This case places a single non-zero point at the origin in the space domain. The origin is at the upper left corner. The surface produced by this case is shown in the leftmost image in Figure 5, and the non-zero value can be seen as the small white square in the upper left corner. In signal processing terminology, this point can be viewed as an impulse in space. It is well known that such an impulse produces a flat spectrum in wavenumber space. Figure 5 The output surface The rightmost image in Figure 5 shows the result of:
You can see the impulse as the small white square in the upper left corner of both images. The wavenumber spectrum is flat Because the wavenumber spectrum is flat, plots of the spectrum are completely featureless. Therefore, I did not include them in Figure 5. A very small error The numeric output shows that the final output surface matches the input surface to within an error that is less than about one part in ten to the fourteenth power. The program produces the expected results for this test case. If you were to go back to the equations in Listing 2 and Listing 3 and work this case out by hand, you would soon discover that the computational requirements are almost trivial. Most of the computation involves doing arithmetic using values of 1 and 0. Thus, there isn't a lot of opportunity for computational errors in this case. For switchCase = 1 Now we are going to a case that is more significant from a computational viewpoint. The input surface in this case will consist of a single impulse that is not located at the origin in the space domain. Rather, it is displaced from the origin. The wavenumber amplitude spectrum of a single impulse in the space domain should be flat regardless of the location of the impulse in the space domain. However, the real and imaginary parts of the wavenumber spectrum are flat only when the impulse is located at the origin in space. This case does not satisfy that requirement. Regardless of the fact that the real and imaginary parts are not flat, the square root of the sum of the squares of the real and imaginary parts (the amplitude) should be the same for every point in wavenumber space for this case. Thus, the real and imaginary parts are related in a very special way. The code for switchCase = 1 The code that is executed when switchCase equals 1 is shown in Listing 16.

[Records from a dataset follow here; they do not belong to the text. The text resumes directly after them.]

(* ===== verification/FpgaMgr.v ===== *)
(** * The trusted application that reconfigures the fabric

    core/pta/zynqmp/fpga_mgr.c.  The two reconfigurable partitions share an
    interconnect with the static part of the fabric, where the watchdog is; the
    decouplers isolate them while a bitstream is loaded.  The parameter of the
    command is its first memory reference, a [buffer]; an address 0 is the null
    pointer. *)

From S2P Require Import Prelude Machine Trace TeeCore Csudma CsuSecure CsuPcap.
From Stdlib Require Import String.
From stdpp Require Import strings sets.
Import TeeCore Csudma CsuSecure CsuPcap.
#[local] Open Scope Z_scope.
#[local] Open Scope c_scope.

Module FpgaMgr.

Definition DFX_DECOUPLER_1_OFFSET : Z := 0x00000.
Definition DFX_DECOUPLER_0_OFFSET : Z := 0x10000.
Definition DFX_DECOUPLE : Z := 1.
Definition DFX_COUPLE : Z := 0.
Definition PTA_ZYNQMP_FPGA_MGR_CMD_WRITE : Z := 0.

Section Ops.
Context `{E : Env} `{MM : CoreMmu} {V : Type} `{HV : !Has pcap_vars V}.

Definition dfx_va : Z := core_mmu_get_va ZYNQMP_DFX_DECOUPLER_BASE ZYNQMP_DFX_DECOUPLER_SIZE.

Definition zynqmp_dfx_decouple (decouple : Z) : M V unit :=
  if dfx_va =? 0 then ret tt
  else
    io_write32 (dfx_va + DFX_DECOUPLER_1_OFFSET) decouple ;;
    io_write32 (dfx_va + DFX_DECOUPLER_0_OFFSET) decouple.

Definition pta_zynqmp_fpga_write (param_types : Z) (memref : buffer) : M V Z :=
  let exp_param_types := TEE_PARAM_TYPES TEE_PARAM_TYPE_MEMREF_INOUT TEE_PARAM_TYPE_NONE
                           TEE_PARAM_TYPE_NONE TEE_PARAM_TYPE_NONE in
  if negb (param_types =? exp_param_types) then ret TEE_ERROR_BAD_PARAMETERS
  else if (buf_va memref =? 0) || (buf_len memref =? 0) then ret TEE_ERROR_BAD_PARAMETERS
  else
    result <- validateSecureBitstream memref ;;
    if negb (result =? TEE_SUCCESS) then ret result
    else
      result <- zynqmp_csu_pcap_init ;;
      if negb (result =? TEE_SUCCESS) then ret TEE_ERROR_GENERIC
      else
        zynqmp_dfx_decouple DFX_DECOUPLE ;;
        result <- zynqmp_csu_secure_pcap_write memref ;;
        zynqmp_dfx_decouple DFX_COUPLE ;;
        ret result.

Definition invoke_command (cmd_id param_types : Z) (memref : buffer) : M V Z :=
  if cmd_id =? PTA_ZYNQMP_FPGA_MGR_CMD_WRITE then pta_zynqmp_fpga_write param_types memref
  else ret TEE_ERROR_BAD_PARAMETERS.

(** ** The partitions are isolated while they are written *)

Hypothesis (Hmap : io_mapped).

Definition dfx_write (e : event) : bool :=
  match e with
  | EvWr _ a _ => (a =? dfx_va + DFX_DECOUPLER_1_OFFSET) || (a =? dfx_va + DFX_DECOUPLER_0_OFFSET)
  | _ => false
  end.

(** Neither a change of the isolation nor a job for the port. *)
Definition quiet (e : event) : Prop := dfx_write e = false /\ no_job e.

Definition decouple_events (x : Z) : list event :=
  [EvWr W32 (dfx_va + DFX_DECOUPLER_1_OFFSET) x; EvWr W32 (dfx_va + DFX_DECOUPLER_0_OFFSET) x].

Lemma region_not_dfx pa len off z : (pa, len) ∈ io_regions -> pa <> ZYNQMP_DFX_DECOUPLER_BASE ->
  0 <= off < len -> dfx_write (EvWr W32 (core_mmu_get_va pa len + off) z) = false.
Proof.
  intros Hin Hne Ho. simpl.
  assert (Ha : forall o, 0 <= o < ZYNQMP_DFX_DECOUPLER_SIZE -> core_mmu_get_va pa len + off <> dfx_va + o).
  { intros o Ho'. apply (io_apart Hmap (pa, len) (ZYNQMP_DFX_DECOUPLER_BASE, ZYNQMP_DFX_DECOUPLER_SIZE));
      try done; [unfold io_regions; set_solver|congruence]. }
  unfold DFX_DECOUPLER_1_OFFSET, DFX_DECOUPLER_0_OFFSET, ZYNQMP_DFX_DECOUPLER_SIZE in *.
  rewrite !(proj2 (Z.eqb_neq _ _)); [done|apply Ha; lia|apply Ha; lia].
Qed.

Lemma csu_not_dfx off z : 0 <= off < CSU_SIZE -> dfx_write (EvWr W32 (csu_va + off) z) = false.
Proof. apply region_not_dfx; [unfold io_regions; set_solver|done]. Qed.

Lemma dma_not_dfx off z : 0 <= off < CSUDMA_SIZE -> dfx_write (EvWr W32 (csudma_va + off) z) = false.
Proof. apply region_not_dfx; [unfold io_regions; set_solver|done]. Qed.

Lemma aes_not_dfx off z : 0 <= off < ZYNQMP_CSU_AES_SIZE -> dfx_write (EvWr W32 (aes_va + off) z) = false.
Proof.
  intros Ho. rewrite (aes_va_csu Hmap), <- Z.add_assoc. apply csu_not_dfx.
  unfold ZYNQMP_CSU_AES_SIZE, CSU_SIZE in *. lia.
Qed.

Lemma pcap_not_dfx off z : 0 <= off < ZYNQMP_CSU_PCAP_SIZE -> dfx_write (EvWr W32 (pcap_va + off) z) = false.
Proof.
  intros Ho. rewrite (pcap_va_csu Hmap), <- Z.add_assoc. apply csu_not_dfx.
  unfold ZYNQMP_CSU_PCAP_SIZE, CSU_SIZE in *. lia.
Qed.

Lemma pcap_quiet off z : 0 <= off < ZYNQMP_CSU_PCAP_SIZE -> quiet (EvWr W32 (pcap_va + off) z).
Proof.
  intros Ho. split; [by apply pcap_not_dfx|]. rewrite (pcap_va_csu Hmap), <- Z.add_assoc.
  apply csu_write_no_job; [exact Hmap|]. unfold ZYNQMP_CSU_PCAP_SIZE, CSU_SIZE in *. lia.
Qed.

Lemma crl_quiet off z : 0 <= off < CRL_APB_SIZE -> quiet (EvWr W32 (crl_va + off) z).
Proof.
  intros Ho. split; [apply region_not_dfx; [unfold io_regions; set_solver|done|done]|].
  apply write_no_job. unfold job_reg.
  assert (Ha : forall o, 0 <= o < CSUDMA_SIZE -> crl_va + off <> csudma_va + o).
  { intros o Ho'. apply (io_apart Hmap (CRL_APB_BASE, CRL_APB_SIZE) (CSUDMA_BASE, CSUDMA_SIZE)); try done;
      unfold io_regions; set_solver. }
  unfold CSUDMA_ADDR_OFFSET, CSUDMA_ADDR_MSB_OFFSET, CSUDMA_SIZE_OFFSET, CSUDMA_SIZE in *.
  rewrite !(proj2 (Z.eqb_neq _ _)); [done|..]; apply Ha; lia.
Qed.

Lemma init_quiet :
  respects (under (fun v : V => driver_up (sget v)) quiet) zynqmp_csu_pcap_init.
Proof. apply pcap_init_under; [done|done|apply pcap_quiet|apply crl_quiet]. Qed.

Lemma write_not_dfx img :
  respects (under (fun v : V => driver_up (sget v)) (fun e => dfx_write e = false))
    (zynqmp_csu_secure_pcap_write img).
Proof.
  apply secure_write_under; [done|done|apply pcap_not_dfx|apply dma_not_dfx|apply aes_not_dfx|].
  intros z. by apply csu_not_dfx.
Qed.

Lemma decouple_run x d l h (v : V) : zynqmp_dfx_decouple x (St d l h v) =
  (Ret tt, St (hw_write W32 (dfx_va + DFX_DECOUPLER_0_OFFSET) (u32 x)
                (hw_write W32 (dfx_va + DFX_DECOUPLER_1_OFFSET) (u32 x) d))
              (rev (decouple_events (u32 x)) ++ l) h v).
Proof.
  unfold zynqmp_dfx_decouple, io_write32. rewrite (proj2 (Z.eqb_neq dfx_va 0)); [by run|].
  apply (io_nonnull Hmap). unfold io_regions. set_solver.
Qed.

(** C12: isolation during reconfiguration.  For every command, every image, all
    behaviour of the hardware and however the call ends: first nothing is sent
    to the configuration port and the isolation is not changed; if the call gets
    to the point of writing, both decouplers are closed before the first job;
    they stay closed until the write has ended; if the write ends, with
    success or with an error, they are opened again as the last action, and if
    it never ends they stay closed. *)
Theorem reconfiguration_isolated cmd types img s :
  driver_up (sget (vars s)) ->
  exists before, Forall quiet before /\
    let '(o, s') := invoke_command cmd types img s in
    (log s' = rev before ++ log s \/
     exists body, Forall (fun e => dfx_write e = false) body /\
       log s' = rev (before ++ decouple_events 1 ++ body ++
                     match o with Ret _ => decouple_events 0 | Halt _ => [] end) ++ log s).
Proof.
  intros Hup. unfold invoke_command, pta_zynqmp_fpga_write.
  bool_case; [|exists []; by split; [|left]].
  bool_case; [exists []; by split; [|left]|].
  bool_case; [exists []; by split; [|left]|].
  destruct (under_run _ quiet (validateSecureBitstream img) s (validate_under quiet img) Hup)
    as (t1 & Hl1 & Hq1 & Hup1).
  unfold bind at 1. destruct (validateSecureBitstream img s) as [[r1|x1] s1]; simpl in Hl1, Hup1;
    [|by exists t1; split; [|left]].
  bool_case; [by exists t1; split; [|left]|].
  destruct (under_run _ quiet zynqmp_csu_pcap_init s1 init_quiet Hup1) as (t2 & Hl2 & Hq2 & Hup2).
  exists (t1 ++ t2). split; [by apply Forall_app|].
  unfold bind at 1. destruct (zynqmp_csu_pcap_init s1) as [[r2|x2] [d2 l2 h2 v2]]; simpl in Hl2, Hup2.
  2: left; by rewrite rev_app_distr, <- (assoc_L (++)), <- Hl1.
  bool_case; [left; by rewrite rev_app_distr, <- (assoc_L (++)), <- Hl1|].
  rewrite (bind_run _ _ _ _ _ (decouple_run DFX_DECOUPLE d2 l2 h2 v2)).
  set (s3 := St _ _ _ _).
  destruct (under_run _ _ (zynqmp_csu_secure_pcap_write img) s3 (write_not_dfx img) Hup2)
    as (body & Hl3 & Hq3 & _).
  assert (Hl : forall ev, ev ++ rev body ++ log s3 =
    rev (t1 ++ t2 ++ decouple_events 1 ++ body ++ rev ev) ++ log s).
  { intros ev. rewrite !rev_app_distr, rev_involutive. unfold s3. cbn [log].
    rewrite Hl2, Hl1. by rewrite <- !(assoc_L (++)). }
  unfold bind at 1. destruct (zynqmp_csu_secure_pcap_write img s3) as [[r3|x3] [d3 l3 h3 v3]];
    simpl in Hl3.
  - rewrite (bind_run _ _ _ _ _ (decouple_run DFX_COUPLE d3 l3 h3 v3)). simpl. right. exists body. split; [done|].
    rewrite Hl3, <- (assoc_L (++)). apply (Hl (rev (decouple_events 0))).
  - right. exists body. split; [done|]. rewrite Hl3, <- (assoc_L (++)). apply (Hl []).
Qed.

End Ops.

(** ** What is not checked *)

Definition memref_types : Z := TEE_PARAM_TYPES TEE_PARAM_TYPE_MEMREF_INOUT 0 0 0.

Definition write_sample (status lengths : list Z) : outcome Z * @st (script 3) pcap_vars :=
  @invoke_command (script 3) flat_mmu pcap_vars (Has_self _) PTA_ZYNQMP_FPGA_MGR_CMD_WRITE memref_types
    sample_image (fabric_state status lengths).


Lemma reconfiguration_isolated_witness :
  (write_sample [0x18] [0x02000000; 0]).1 = Ret TEE_SUCCESS /\
  exists before, Forall (@quiet flat_mmu) before /\
    let '(o, s') := write_sample [0x18] [0x02000000; 0] in
    (log s' = rev before ++ [] \/
     exists body, Forall (fun e => @dfx_write flat_mmu e = false) body /\
       log s' = rev (before ++ @decouple_events flat_mmu 1 ++ body ++
                     match o with Ret _ => @decouple_events flat_mmu 0 | Halt _ => [] end) ++ []).
Proof.
  split; [by vm_compute|].
  apply (reconfiguration_isolated (E := script 3) (MM := flat_mmu) (HV := Has_self _) flat_mapped
    PTA_ZYNQMP_FPGA_MGR_CMD_WRITE memref_types sample_image (fabric_state [0x18] [0x02000000; 0])).
  by vm_compute.
Defined.

End FpgaMgr.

This case places a single impulse close to but not at the origin in space. This produces a flat amplitude spectrum in wavenumber space just like in case 0. However, the real and imaginary parts of the spectrum are different from case 0. They are not flat. The computations are probably more subject to errors in this case than for case 0. The visual output Figure 6 shows the six output images produced by the program for a switchCase value of 1. Figure 6 The input and output surfaces match visually The input and output surfaces showing the single impulse are in the two leftmost images in Figure 6. From a visual viewpoint, the output at the bottom appears to be an exact match for the input at the top. The real and imaginary parts The real and imaginary parts of the wavenumber spectrum are shown in the two center images. The real part is at the top and the imaginary part is at the bottom. For a single impulse in the space domain, we would expect each of these surfaces to be a 3D sinusoidal wave (similar to a piece of corrugated sheet metal). That appears to be what we are seeing, with almost two full cycles of the sinusoidal wave between the origin and the bottom right corner of the image.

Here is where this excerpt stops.